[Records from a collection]
——————————

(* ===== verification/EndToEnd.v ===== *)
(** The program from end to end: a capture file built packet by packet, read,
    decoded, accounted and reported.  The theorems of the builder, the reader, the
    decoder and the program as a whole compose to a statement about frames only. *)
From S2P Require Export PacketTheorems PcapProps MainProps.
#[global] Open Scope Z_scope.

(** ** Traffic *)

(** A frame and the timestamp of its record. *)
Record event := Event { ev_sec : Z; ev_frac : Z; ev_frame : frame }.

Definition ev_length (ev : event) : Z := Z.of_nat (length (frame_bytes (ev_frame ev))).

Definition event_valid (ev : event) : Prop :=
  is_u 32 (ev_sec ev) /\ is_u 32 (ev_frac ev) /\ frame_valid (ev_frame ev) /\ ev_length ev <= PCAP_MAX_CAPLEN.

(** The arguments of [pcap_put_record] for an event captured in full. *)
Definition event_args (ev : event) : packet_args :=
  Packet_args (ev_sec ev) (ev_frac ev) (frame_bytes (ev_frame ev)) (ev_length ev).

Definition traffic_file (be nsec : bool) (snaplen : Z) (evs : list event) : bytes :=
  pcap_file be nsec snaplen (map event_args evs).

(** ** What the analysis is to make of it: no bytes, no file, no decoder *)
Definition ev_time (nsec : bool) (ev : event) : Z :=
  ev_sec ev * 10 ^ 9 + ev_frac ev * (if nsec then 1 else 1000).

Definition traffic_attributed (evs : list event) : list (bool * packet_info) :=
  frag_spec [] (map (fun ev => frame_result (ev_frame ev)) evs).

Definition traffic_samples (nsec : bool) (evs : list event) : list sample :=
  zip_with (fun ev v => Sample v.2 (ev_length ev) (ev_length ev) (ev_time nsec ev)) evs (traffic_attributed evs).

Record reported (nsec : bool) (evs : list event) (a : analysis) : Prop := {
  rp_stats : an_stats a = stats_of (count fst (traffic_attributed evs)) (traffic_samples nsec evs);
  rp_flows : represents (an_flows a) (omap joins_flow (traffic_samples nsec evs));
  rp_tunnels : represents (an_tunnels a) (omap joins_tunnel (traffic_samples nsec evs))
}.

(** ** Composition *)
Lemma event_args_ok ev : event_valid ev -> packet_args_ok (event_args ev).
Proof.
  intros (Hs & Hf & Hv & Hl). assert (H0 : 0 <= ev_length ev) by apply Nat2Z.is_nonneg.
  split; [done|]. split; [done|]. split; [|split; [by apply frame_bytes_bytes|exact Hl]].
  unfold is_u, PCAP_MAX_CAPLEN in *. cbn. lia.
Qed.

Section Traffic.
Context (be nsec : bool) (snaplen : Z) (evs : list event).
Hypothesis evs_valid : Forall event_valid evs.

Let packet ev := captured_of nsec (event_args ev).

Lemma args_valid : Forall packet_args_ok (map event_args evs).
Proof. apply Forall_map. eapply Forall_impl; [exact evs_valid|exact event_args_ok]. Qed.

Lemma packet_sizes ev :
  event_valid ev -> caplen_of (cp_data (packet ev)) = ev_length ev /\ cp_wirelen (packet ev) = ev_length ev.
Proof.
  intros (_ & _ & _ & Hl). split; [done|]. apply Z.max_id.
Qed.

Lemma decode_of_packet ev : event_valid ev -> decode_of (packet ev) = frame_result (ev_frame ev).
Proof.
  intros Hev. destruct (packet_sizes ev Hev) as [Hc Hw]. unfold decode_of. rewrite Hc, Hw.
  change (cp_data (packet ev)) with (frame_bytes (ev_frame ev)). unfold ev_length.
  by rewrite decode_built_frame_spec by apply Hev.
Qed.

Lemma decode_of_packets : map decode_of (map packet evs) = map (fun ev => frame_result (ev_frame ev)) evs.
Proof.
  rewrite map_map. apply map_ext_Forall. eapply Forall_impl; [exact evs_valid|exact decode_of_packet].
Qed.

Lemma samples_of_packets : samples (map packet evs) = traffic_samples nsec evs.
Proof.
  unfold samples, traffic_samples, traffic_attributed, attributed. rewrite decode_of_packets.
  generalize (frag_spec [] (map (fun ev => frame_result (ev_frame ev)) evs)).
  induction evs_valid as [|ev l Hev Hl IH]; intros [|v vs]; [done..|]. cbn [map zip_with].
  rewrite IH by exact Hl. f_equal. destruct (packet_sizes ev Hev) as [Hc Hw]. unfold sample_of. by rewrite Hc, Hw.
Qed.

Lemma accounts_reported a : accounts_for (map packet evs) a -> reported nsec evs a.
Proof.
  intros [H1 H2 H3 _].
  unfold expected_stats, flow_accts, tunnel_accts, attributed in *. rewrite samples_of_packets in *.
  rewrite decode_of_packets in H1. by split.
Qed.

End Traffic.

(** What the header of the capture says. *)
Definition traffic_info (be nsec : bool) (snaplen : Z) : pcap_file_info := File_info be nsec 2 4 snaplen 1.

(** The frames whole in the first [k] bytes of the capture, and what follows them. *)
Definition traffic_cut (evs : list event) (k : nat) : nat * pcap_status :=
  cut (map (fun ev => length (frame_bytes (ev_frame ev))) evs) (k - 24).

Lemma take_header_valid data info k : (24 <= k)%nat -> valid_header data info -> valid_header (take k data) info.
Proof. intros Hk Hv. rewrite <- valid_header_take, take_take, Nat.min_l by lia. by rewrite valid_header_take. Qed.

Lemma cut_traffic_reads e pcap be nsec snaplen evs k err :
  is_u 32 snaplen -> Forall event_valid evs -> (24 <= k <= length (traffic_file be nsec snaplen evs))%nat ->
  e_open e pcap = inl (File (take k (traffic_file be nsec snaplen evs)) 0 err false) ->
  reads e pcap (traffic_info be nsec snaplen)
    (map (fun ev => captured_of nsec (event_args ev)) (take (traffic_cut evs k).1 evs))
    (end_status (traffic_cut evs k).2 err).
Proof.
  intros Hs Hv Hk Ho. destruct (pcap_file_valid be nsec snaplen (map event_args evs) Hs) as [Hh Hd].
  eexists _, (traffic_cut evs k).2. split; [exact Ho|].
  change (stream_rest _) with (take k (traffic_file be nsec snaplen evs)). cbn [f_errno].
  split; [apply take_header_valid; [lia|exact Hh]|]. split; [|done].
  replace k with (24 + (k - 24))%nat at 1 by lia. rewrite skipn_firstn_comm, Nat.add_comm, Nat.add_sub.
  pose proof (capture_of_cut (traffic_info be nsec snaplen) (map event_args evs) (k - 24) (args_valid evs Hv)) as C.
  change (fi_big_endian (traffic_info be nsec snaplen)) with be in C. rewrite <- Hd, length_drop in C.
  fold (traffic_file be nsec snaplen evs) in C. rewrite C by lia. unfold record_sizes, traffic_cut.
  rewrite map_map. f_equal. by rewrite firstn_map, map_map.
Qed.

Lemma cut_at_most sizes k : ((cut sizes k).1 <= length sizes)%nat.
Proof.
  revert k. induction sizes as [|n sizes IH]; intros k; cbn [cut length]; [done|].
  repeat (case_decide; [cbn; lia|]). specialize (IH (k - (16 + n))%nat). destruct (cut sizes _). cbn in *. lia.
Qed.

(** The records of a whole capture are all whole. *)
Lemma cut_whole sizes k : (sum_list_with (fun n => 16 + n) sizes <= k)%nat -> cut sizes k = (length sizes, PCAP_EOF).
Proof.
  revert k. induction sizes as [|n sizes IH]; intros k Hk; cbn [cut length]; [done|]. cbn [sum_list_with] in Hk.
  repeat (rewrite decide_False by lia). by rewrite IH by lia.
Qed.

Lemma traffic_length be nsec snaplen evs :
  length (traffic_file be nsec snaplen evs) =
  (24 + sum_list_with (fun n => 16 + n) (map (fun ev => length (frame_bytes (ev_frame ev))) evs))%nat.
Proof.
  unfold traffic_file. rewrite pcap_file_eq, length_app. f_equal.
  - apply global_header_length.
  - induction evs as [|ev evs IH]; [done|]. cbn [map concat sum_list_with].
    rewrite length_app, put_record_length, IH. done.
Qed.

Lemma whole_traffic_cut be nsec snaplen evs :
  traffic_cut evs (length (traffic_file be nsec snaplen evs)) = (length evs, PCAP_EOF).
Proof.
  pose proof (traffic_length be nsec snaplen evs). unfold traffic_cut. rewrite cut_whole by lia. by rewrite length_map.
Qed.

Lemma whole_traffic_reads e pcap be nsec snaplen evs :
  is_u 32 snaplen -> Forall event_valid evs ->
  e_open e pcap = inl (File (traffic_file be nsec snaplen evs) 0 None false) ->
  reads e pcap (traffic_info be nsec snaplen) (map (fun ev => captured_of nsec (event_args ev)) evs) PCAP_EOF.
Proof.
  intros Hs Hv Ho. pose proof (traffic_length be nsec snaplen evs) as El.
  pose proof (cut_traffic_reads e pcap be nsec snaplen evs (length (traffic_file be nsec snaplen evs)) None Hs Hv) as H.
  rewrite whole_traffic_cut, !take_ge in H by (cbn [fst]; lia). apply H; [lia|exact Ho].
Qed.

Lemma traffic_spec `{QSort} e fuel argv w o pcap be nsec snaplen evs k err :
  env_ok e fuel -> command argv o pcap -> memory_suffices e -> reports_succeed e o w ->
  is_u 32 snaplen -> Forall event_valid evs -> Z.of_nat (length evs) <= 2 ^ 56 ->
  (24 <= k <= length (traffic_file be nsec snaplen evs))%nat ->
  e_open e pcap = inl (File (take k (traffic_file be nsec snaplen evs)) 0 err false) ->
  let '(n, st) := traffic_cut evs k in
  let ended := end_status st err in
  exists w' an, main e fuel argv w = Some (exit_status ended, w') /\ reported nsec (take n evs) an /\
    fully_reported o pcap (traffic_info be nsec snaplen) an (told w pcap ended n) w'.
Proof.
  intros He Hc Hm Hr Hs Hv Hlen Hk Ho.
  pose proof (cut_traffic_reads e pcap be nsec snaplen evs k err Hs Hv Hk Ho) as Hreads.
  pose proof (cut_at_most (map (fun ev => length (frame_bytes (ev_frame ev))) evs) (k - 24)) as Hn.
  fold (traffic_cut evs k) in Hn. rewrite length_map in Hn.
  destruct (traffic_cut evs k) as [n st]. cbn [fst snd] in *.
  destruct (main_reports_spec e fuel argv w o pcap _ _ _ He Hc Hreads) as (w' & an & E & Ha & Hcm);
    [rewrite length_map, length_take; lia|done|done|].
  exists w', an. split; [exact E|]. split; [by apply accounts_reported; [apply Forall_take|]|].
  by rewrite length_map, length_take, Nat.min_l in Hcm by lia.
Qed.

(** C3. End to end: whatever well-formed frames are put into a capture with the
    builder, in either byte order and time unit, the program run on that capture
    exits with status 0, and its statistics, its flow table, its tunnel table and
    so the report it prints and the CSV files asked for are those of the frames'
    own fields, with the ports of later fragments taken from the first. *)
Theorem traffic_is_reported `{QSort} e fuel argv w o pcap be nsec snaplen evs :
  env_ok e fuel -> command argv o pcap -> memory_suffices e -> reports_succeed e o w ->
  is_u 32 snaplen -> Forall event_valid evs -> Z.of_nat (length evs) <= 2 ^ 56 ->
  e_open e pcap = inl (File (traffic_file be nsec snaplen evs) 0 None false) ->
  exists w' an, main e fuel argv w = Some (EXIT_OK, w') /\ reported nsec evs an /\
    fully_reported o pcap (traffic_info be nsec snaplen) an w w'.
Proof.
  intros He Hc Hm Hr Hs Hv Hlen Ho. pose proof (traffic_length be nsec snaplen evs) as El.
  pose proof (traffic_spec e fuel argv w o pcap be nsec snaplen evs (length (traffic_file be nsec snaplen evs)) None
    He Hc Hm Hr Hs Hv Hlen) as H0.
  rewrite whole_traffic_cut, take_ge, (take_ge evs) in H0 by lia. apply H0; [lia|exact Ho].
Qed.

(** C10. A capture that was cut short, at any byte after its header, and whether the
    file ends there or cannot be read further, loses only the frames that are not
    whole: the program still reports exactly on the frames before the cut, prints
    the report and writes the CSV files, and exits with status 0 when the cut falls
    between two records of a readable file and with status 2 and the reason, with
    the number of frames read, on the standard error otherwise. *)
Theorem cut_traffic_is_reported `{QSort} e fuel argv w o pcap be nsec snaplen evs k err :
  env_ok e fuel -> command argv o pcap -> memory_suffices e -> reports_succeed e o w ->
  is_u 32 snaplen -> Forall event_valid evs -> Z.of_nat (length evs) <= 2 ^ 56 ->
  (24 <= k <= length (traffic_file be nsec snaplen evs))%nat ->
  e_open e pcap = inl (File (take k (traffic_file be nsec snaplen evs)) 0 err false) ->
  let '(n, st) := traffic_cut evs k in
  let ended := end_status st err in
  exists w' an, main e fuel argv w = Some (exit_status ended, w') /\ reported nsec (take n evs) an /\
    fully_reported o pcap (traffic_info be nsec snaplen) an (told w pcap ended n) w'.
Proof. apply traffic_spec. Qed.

——————————

■ **EXERCISE DESCRIPTION**: Whenever a line includes the word "program", pull it out of the entries.

■ **RESULT OF THIS EXERCISE**:
(** The program from end to end: a capture file built packet by packet, read,
    decoder and the program as a whole compose to a statement about frames only. *)
    builder, in either byte order and time unit, the program run on that capture
    whole: the program still reports exactly on the frames before the cut, prints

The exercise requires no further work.